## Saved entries

[Start of Attachment]

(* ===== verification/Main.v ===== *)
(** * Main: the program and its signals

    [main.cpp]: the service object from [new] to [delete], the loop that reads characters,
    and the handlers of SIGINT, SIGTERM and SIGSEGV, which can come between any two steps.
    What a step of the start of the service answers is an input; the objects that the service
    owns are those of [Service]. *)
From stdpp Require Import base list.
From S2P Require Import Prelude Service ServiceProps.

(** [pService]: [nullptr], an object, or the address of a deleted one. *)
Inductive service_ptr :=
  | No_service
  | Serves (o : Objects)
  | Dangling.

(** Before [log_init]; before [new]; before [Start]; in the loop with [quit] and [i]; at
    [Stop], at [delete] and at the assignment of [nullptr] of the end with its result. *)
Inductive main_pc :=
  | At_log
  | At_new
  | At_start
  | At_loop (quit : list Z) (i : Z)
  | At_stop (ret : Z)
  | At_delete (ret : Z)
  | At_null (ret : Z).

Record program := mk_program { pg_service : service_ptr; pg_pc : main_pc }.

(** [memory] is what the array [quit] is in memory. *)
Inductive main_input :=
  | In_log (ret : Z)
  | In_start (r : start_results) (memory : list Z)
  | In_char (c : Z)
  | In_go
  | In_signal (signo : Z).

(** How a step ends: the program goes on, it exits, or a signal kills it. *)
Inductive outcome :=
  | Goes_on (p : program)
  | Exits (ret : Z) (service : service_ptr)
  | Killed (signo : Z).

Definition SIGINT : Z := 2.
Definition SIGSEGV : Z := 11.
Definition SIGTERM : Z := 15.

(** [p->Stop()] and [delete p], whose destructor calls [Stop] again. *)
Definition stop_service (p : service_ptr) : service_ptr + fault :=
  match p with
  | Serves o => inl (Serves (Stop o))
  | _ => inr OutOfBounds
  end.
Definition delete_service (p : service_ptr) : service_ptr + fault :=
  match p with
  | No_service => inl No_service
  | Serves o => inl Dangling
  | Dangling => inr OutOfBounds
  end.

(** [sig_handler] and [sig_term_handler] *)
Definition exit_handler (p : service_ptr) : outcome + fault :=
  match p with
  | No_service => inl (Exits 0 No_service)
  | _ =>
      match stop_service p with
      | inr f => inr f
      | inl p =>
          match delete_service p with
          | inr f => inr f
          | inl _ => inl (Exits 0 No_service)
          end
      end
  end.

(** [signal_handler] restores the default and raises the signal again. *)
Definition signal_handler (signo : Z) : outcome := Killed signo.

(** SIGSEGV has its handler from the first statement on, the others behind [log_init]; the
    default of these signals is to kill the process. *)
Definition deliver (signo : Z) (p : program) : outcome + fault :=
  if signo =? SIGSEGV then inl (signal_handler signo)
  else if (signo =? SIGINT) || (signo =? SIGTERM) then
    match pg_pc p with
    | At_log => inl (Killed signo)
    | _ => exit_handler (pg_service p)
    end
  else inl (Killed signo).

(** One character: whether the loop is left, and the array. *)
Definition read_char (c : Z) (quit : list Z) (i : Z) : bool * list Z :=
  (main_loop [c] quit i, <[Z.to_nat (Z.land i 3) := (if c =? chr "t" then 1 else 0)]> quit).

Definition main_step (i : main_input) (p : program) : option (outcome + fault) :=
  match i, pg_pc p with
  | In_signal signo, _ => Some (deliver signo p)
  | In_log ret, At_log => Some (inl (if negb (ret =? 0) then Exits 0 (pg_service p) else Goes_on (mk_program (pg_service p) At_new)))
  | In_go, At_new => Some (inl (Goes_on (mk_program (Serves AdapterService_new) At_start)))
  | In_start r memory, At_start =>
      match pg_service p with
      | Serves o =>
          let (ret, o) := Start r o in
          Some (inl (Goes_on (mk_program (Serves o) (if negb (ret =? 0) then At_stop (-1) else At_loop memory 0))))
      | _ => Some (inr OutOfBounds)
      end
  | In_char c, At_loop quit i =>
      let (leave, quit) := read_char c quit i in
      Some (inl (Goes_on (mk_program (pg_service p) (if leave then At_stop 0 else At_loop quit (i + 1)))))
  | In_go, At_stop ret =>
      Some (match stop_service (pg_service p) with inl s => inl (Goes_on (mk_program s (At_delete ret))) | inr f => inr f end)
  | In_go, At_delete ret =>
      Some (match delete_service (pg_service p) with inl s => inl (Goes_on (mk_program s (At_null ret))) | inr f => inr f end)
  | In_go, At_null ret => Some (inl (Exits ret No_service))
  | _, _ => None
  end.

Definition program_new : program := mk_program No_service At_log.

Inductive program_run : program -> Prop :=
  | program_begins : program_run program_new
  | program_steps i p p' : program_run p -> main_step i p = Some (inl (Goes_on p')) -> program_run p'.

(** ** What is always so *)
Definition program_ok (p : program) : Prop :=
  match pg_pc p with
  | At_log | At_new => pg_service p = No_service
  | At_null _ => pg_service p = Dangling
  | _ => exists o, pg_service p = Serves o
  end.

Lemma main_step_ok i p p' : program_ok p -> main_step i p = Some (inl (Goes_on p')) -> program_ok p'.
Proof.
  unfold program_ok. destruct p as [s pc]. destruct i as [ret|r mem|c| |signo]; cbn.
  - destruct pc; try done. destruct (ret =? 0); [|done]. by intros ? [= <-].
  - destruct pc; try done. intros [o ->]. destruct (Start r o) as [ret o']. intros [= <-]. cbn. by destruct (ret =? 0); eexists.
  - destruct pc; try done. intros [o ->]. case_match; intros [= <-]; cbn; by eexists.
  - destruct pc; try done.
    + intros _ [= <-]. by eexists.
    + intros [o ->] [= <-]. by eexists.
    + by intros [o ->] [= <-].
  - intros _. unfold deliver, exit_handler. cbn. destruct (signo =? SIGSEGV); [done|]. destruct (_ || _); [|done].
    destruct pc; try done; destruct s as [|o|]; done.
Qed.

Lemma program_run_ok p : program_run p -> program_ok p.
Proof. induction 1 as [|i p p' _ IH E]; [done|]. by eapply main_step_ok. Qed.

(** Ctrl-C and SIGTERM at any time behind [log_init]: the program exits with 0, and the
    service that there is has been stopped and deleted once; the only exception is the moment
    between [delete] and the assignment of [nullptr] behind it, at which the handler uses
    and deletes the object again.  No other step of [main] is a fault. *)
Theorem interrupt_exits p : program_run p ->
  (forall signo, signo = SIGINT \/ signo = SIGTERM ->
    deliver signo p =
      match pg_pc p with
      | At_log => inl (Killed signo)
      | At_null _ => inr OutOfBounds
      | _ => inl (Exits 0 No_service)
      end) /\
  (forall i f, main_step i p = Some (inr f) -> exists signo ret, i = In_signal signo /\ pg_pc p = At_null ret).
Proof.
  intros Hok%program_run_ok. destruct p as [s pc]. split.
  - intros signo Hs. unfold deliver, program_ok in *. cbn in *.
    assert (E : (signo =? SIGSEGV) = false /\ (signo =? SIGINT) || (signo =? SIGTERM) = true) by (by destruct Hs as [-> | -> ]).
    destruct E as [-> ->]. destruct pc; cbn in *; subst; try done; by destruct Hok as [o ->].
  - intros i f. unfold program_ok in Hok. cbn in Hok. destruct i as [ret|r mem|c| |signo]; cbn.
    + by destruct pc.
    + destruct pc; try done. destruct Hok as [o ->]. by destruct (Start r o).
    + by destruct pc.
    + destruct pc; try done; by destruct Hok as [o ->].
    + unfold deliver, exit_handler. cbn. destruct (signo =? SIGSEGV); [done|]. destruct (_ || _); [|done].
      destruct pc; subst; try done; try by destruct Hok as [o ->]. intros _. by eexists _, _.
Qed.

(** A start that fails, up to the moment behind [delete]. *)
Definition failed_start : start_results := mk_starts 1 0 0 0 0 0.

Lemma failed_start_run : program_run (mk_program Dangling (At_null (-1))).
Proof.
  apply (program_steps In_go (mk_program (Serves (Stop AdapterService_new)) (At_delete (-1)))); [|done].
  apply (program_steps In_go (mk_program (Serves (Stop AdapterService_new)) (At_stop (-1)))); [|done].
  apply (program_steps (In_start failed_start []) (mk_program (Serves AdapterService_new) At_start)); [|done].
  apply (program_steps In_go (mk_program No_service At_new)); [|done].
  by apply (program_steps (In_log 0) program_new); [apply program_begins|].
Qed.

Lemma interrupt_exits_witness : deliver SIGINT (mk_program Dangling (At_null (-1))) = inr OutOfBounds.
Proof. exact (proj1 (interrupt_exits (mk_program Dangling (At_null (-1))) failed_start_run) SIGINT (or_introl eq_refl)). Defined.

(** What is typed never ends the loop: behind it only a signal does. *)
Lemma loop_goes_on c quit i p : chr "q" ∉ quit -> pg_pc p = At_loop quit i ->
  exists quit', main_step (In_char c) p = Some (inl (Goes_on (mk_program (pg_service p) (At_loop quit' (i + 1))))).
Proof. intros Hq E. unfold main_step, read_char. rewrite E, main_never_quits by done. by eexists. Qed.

[End of Attachment]
[Start of Attachment]

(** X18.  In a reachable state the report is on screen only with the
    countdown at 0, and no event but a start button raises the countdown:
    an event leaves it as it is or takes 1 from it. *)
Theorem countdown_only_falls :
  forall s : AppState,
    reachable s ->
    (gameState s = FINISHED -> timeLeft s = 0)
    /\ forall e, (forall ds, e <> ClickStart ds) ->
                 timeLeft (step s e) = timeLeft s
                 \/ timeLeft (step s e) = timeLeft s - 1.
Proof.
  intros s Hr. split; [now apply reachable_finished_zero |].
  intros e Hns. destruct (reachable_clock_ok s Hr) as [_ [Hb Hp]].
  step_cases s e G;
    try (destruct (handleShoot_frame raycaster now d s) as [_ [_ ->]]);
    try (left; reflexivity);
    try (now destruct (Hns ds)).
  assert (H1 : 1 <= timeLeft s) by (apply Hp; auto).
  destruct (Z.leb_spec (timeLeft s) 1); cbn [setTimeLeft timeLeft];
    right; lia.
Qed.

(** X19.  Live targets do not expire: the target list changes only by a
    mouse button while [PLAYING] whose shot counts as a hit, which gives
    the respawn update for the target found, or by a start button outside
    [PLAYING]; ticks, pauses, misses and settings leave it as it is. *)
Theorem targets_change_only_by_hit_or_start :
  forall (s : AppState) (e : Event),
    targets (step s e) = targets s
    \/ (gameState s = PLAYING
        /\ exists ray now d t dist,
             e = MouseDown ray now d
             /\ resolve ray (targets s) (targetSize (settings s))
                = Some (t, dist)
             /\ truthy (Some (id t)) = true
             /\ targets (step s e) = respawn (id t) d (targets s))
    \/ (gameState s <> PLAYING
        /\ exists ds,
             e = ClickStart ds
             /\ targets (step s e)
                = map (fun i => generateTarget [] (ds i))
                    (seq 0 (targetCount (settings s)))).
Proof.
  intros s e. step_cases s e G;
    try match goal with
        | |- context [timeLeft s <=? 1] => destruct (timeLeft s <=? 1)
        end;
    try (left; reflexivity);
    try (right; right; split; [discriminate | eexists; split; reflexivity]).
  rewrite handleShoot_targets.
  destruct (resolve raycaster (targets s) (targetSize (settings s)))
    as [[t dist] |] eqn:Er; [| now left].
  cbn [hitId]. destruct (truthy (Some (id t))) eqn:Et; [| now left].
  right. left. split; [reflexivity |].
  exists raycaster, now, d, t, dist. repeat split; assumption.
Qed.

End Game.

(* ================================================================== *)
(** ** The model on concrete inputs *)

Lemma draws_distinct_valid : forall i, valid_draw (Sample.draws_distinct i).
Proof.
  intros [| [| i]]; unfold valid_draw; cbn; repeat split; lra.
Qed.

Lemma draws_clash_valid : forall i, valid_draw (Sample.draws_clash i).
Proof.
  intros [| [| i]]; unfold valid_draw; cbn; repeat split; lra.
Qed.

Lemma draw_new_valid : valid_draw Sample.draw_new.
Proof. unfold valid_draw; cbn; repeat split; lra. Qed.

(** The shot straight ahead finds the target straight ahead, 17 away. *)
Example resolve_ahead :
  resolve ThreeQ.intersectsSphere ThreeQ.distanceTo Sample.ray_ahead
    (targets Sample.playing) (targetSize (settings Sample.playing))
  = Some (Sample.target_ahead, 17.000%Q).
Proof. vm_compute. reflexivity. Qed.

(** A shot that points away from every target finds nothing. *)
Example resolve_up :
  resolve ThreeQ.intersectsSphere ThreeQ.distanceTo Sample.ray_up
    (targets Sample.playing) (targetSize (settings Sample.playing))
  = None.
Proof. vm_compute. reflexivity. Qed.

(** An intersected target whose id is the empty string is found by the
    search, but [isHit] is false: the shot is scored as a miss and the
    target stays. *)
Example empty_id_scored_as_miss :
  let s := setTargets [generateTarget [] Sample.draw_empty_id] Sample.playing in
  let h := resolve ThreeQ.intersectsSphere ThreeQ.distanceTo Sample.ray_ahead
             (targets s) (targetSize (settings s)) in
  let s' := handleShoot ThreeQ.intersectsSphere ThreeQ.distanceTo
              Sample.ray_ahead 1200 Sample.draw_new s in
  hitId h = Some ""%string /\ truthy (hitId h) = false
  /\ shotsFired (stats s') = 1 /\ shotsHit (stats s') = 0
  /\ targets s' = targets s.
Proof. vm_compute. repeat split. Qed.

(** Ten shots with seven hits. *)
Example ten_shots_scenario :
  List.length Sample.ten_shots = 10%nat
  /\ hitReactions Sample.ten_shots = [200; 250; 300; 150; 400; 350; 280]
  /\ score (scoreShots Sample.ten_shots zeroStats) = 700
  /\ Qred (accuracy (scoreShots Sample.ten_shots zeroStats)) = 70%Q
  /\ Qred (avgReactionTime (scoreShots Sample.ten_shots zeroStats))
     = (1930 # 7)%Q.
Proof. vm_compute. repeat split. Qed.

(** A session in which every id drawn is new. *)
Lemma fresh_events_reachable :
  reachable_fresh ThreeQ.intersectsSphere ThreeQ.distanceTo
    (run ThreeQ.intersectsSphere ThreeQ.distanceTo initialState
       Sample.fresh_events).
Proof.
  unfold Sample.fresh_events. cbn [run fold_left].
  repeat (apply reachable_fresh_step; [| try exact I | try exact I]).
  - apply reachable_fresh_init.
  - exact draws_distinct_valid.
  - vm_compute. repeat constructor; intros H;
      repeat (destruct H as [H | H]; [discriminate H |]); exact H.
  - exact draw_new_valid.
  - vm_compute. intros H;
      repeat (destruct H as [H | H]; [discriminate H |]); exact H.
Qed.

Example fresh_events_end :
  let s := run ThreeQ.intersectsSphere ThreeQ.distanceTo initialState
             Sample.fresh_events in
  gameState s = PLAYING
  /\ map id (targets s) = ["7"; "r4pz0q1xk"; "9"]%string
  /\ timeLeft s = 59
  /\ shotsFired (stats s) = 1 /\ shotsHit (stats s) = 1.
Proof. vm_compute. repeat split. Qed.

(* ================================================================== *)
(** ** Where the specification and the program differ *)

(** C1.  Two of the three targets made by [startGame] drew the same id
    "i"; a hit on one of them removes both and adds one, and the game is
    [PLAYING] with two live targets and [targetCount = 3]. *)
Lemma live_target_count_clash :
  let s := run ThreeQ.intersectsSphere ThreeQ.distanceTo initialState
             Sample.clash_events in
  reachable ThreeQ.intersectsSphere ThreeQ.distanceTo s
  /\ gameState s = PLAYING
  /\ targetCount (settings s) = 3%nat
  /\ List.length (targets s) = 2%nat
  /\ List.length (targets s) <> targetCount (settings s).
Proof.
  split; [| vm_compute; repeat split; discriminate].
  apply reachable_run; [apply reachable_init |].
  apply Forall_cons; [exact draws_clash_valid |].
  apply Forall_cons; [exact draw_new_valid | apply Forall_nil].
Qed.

[End of Attachment]
[Start of Attachment]

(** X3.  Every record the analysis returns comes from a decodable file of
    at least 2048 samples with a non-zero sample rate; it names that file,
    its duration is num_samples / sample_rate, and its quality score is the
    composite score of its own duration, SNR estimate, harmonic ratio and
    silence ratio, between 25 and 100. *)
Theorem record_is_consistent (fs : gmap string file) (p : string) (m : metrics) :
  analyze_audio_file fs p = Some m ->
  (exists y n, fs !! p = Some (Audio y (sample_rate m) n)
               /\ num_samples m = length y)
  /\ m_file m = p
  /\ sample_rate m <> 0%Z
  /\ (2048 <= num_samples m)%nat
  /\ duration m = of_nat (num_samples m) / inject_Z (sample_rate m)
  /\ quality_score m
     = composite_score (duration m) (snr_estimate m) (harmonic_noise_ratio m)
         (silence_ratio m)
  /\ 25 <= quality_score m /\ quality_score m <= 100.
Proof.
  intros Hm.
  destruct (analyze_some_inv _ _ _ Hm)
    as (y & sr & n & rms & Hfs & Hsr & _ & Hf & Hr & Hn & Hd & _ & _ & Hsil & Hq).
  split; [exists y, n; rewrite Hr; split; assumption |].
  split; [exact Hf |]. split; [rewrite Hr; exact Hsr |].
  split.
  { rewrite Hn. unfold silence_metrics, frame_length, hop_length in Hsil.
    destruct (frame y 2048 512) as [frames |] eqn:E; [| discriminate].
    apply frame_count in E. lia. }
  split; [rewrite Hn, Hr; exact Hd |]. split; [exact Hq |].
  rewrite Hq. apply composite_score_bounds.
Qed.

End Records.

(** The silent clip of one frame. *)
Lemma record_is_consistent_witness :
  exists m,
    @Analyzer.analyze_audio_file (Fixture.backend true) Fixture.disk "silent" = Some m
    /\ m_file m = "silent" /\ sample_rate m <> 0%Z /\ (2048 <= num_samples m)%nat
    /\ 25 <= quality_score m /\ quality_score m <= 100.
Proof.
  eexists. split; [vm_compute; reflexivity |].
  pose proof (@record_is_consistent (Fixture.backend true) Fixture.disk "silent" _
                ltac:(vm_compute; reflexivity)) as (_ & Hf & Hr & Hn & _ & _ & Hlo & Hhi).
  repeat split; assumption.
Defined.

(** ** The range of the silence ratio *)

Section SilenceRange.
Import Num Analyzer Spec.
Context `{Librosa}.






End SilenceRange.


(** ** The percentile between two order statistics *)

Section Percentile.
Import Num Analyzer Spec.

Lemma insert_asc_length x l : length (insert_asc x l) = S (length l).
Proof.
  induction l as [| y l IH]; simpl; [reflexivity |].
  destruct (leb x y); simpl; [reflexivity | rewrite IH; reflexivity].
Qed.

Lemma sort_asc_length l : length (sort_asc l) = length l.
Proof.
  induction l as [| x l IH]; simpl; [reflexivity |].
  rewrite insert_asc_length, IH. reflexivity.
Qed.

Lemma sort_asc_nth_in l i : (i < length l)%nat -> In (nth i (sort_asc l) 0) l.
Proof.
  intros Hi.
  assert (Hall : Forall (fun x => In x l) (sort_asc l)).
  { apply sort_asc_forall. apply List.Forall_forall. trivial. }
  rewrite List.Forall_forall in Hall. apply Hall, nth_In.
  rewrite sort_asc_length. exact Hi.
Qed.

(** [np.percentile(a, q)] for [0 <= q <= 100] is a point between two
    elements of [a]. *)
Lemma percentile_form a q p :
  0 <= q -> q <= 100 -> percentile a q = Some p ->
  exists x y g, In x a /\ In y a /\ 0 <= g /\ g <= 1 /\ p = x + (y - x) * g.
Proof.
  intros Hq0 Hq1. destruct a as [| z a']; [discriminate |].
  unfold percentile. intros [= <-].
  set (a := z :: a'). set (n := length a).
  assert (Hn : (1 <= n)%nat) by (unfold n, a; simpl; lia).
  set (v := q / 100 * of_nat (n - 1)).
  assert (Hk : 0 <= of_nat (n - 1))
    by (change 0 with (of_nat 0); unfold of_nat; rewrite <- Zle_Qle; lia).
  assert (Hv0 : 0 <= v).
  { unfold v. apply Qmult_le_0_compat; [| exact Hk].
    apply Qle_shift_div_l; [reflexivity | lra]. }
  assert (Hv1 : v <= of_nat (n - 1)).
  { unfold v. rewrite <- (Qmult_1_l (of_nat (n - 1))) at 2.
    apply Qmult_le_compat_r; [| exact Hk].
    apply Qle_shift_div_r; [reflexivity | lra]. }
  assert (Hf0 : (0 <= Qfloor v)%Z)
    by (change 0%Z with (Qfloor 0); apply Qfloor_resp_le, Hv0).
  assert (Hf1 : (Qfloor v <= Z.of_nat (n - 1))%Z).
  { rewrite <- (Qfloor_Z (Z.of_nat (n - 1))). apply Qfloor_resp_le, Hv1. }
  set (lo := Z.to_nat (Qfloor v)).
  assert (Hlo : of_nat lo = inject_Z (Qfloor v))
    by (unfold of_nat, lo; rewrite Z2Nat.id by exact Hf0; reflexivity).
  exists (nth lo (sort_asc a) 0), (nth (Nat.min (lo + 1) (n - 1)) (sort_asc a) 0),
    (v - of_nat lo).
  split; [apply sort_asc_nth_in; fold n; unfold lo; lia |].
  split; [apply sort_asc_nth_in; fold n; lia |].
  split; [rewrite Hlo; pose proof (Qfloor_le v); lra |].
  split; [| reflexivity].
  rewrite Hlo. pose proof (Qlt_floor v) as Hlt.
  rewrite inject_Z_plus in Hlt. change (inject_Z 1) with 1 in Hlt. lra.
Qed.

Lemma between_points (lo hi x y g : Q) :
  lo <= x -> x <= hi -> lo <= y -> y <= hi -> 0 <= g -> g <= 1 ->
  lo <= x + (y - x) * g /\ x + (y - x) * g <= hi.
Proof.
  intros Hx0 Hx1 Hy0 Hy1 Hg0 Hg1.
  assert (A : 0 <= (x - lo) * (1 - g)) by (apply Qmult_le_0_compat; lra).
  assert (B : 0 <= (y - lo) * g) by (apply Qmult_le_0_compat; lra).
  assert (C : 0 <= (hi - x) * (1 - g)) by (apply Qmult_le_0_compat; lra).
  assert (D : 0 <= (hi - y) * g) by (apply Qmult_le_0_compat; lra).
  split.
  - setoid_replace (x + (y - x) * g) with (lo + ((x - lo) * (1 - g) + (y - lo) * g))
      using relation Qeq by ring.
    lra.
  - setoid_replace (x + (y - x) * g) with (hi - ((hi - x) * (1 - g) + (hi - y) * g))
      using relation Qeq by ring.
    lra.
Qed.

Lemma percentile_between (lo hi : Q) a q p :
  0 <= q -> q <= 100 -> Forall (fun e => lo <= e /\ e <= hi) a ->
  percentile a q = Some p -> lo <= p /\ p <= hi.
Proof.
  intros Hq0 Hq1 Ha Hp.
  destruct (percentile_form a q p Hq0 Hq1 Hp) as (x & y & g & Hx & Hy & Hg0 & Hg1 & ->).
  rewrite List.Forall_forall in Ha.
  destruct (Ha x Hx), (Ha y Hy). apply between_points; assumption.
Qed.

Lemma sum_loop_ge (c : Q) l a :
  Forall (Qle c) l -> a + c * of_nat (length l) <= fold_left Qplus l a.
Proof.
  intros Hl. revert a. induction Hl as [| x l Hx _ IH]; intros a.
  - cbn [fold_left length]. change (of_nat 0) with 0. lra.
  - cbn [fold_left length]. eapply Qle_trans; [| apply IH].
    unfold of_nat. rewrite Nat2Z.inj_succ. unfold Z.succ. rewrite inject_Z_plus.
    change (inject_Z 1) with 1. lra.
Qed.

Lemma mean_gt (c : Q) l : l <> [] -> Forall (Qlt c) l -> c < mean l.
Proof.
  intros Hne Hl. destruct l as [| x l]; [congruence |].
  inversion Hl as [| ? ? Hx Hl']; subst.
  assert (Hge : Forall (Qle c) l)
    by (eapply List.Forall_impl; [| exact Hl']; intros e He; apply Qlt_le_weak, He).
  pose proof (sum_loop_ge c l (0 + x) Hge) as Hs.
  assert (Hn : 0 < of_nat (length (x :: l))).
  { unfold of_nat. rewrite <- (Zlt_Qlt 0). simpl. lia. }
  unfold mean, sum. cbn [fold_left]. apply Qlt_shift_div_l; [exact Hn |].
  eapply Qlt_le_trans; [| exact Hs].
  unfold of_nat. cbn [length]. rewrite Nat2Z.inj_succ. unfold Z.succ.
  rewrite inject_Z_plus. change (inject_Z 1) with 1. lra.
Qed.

[End of Attachment]

## What you will do
Apply a filter for "targetSize" to the data above, then copy each line that matches.

## Exercise output
             /\ resolve ray (targets s) (targetSize (settings s))
  destruct (resolve raycaster (targets s) (targetSize (settings s)))
    (targets Sample.playing) (targetSize (settings Sample.playing))
    (targets Sample.playing) (targetSize (settings Sample.playing))
             (targets s) (targetSize (settings s)) in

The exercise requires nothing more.